Un nouvel arrivant se distingue : l’USDe d’Ethena, un stablecoin synthétique qui réplique la valeur du dollar américain via un algorithme. En seulement trois mois, ce jeton a gagné 9 milliards de dollars. PayPal USD (PYUSD) et l’USDS de MakerDAO ont chacun ajouté plus d’un milliard à leur capitalisation totale.
Les flux nets de stablecoins représentent la différence entre le nombre de jetons émis et rachetés. Lorsque la demande pour, par exemple, l’USDC augmente, l’émetteur, Circle, crée de nouveaux jetons et veille à conserver en réserve un montant équivalent en dollars. Si les jetons sont ensuite échangés à nouveau, ils sont retirés de la circulation et l’offre totale diminue.
Les afflux sont massifs. Grâce à cette progression, Tether (USDT) est redevenu le troisième plus grand projet crypto au monde et a dépassé XRP. Sa capitalisation s’élève actuellement à 174,4 milliards de dollars.
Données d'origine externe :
Definition pc s (t : nat) : thread_pc := pc_of (scan_state (ac_arena s)) t.
Definition nwords s : Z := scan_words (a_bitmap (fk_arena (ac_arena s))).

(** Task [t], outside a scan, moves from [k] to [p'], or ends. *)
Lemma task_update lim lim' s s' t k p' :
  ainv lim s → ac_tasks s !! t = Some k → (∀ f, k ≠ TScanning f) →
  ac_arena s' = ac_arena s → ac_tasks s' = partial_alter (λ _, p') t (ac_tasks s) → (lim ≤ lim')%nat →
  fo_count (ac_slot s') = count_in counted (ac_tasks s) + one_if counted p' - one_if counted (Some k) →
  fut_ok (view s') (owned_futs (ac_tasks s')) →
  (∀ f, p' ≫= fut_of = Some f → fut_of k = Some f ∨ ¬ owned_futs (ac_tasks s) f) →
  (∀ j, ns_futs (view s') !! j = Some FInit → ns_futs (view s) !! j = Some FInit ∨ p' = Some (TRegistered j)) →
  (∀ j, ns_futs (view s) !! j = Some FInit → ns_futs (view s') !! j = Some FInit ∨ fut_of k = Some j) →
  (∀ k' f, p' = Some k' → fut_of k' = Some f → ns_futs (view s') !! f = Some FInit ↔ k' = TRegistered f) →
  (∀ j, ns_futs (view s') !! j = Some FWaiting → ns_futs (view s) !! j = Some FWaiting ∨ p' = Some (TEnabled j)) →
  (∀ k', p' = Some k' → (∃ f, k' = TScanning f) ∨ k' = k ∨ ∀ f, k' ≠ TParked f) →
  (pending s → pending s' ∨ quiet s') →
  ainv lim' s'.
Proof.
  intros [Ha Hh Hc Hl Hf Hinj Hin Hid Hal] Ht Hns Ea Et Hlim Hc' Hf' Hnew Hi1 Hi3 Hi2 Hw Hp Hpend.
  assert (Hlk : ∀ t', ac_tasks s' !! t' = if decide (t = t') then p' else ac_tasks s !! t').
  { intros t'. rewrite Et, lookup_partial_alter. done. }
  assert (Hoth : ∀ t' k' f, t' ≠ t → ac_tasks s !! t' = Some k' → fut_of k' = Some f → p' ≫= fut_of ≠ Some f).
  { intros t' k' f Hne Ht' Hk' Hpf. destruct (Hnew f Hpf) as [Hk|Ho]; [by apply Hne; eapply Hinj|]. apply Ho.
    by exists t', k'. }
  split; rewrite ?Ea; try done.
  - rewrite Hc', Et, count_alter, Ht. lia.
  - trans lim; [|done]. trans (size (ac_tasks s)); [|done]. rewrite Et, <- !size_dom. apply subseteq_size. intros t'.
    rewrite !elem_of_dom, lookup_partial_alter. case_decide; [by subst; rewrite Ht|done].
  - intros t1 t2 k1 k2 f. rewrite !Hlk. repeat case_decide; subst; try done.
    + intros H1 H2 Hk1 Hk2. destruct (Hoth t2 k2 f ltac:(done) H2 Hk2). by rewrite H1.
    + intros H1 H2 Hk1 Hk2. destruct (Hoth t1 k1 f ltac:(done) H1 Hk1). by rewrite H2.
    + apply Hinj.
  - intros t1 k1 f. rewrite Hlk. case_decide; [intros; by apply Hi2|]. intros H1 Hk1.
    rewrite <- (Hin t1 k1 f) by done. split.
    + intros [Hj|Hj]%Hi1; [done|]. destruct (Hoth t1 k1 f ltac:(done) H1 Hk1). by rewrite Hj.
    + intros [Hj|Hj]%Hi3; [done|]. by assert (t = t1) by (by eapply Hinj).
  - intros t1 k1. rewrite Hlk. case_decide; [|apply Hid]. subst. intros _ _. by apply (Hid t1 k).
  - intros Hon t1 x Hm. assert (Hms : misses s t1 x).
    { destruct Hm as (k1 & f & H1 & Hk1 & Hwf & Hx & Hb & Hpass). rewrite Ea in Hx, Hb, Hpass. exists k1, f.
      rewrite Hlk in H1. case_decide as Ht1; [subst t1|].
      - rewrite (Hid t k Ht Hns) in Hpass.
        destruct (Hp k1 H1) as [[f' ->]|[->|Hnp]]; [done| |by destruct k1; try done; destruct (Hnp f0)].
        assert (ns_futs (view s) !! f = Some FWaiting).
        { destruct (Hw f Hwf) as [?|Hen]; [done|]. by assert (k = TEnabled f) as -> by congruence. }
        rewrite (Hid t k Ht Hns). done.
      - split; [done|]. split; [done|]. split; [|done]. destruct (Hw f Hwf) as [?|Hen]; [done|].
        destruct (Hoth t1 k1 f ltac:(done) H1 Hk1). by rewrite Hen. }
    destruct (Hpend (Hal Hon _ _ Hms)) as [?|Hq]; [done|]. by destruct (Hq t1 x).
Qed.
Ethereum (ETH) reste de loin le réseau dominant pour les stablecoins, avec une offre en circulation de 171 milliards de dollars. Tron (TRX) suit avec 76 milliards. Des réseaux plus modestes comme Solana (SOL), Arbitrum (ARB) et BNB Chain ne représentent ensemble pas même 30 milliards de dollars de stablecoins.
La domination américaine suscite des inquiétudes
Les chiffres sont impressionnants, mais plus frappante encore est la domination du dollar américain : plus de 99 % de tous les stablecoins y sont indexés. Cette domination confère aux États-Unis une influence considérable. Les actifs adossant ces stablecoins sont en grande partie des obligations d’État américaines. Résultat : les stablecoins soutiennent la demande de dette américaine et renforcent la position du dollar dans le système financier mondial.
Selon François Villeroy de Galhau, membre du directoire de la BCE, l’Europe risque de perdre sa souveraineté monétaire. Dans un entretien, il a averti : « Le risque, c’est que l’Europe se retrouve face à une quasi-monnaie, entièrement aux mains d’acteurs non européens. »
L’Europe ne reste pas les bras croisés. En réponse travaillent neuf grandes banques européennes à leur propre stablecoin en euro. Sous la houlette d’ING, une coentreprise a été créée aux Pays-Bas pour lancer à partir de 2026 un euro numérique conforme à MiCA. Cette monnaie vise à offrir une alternative stratégique à la domination américaine.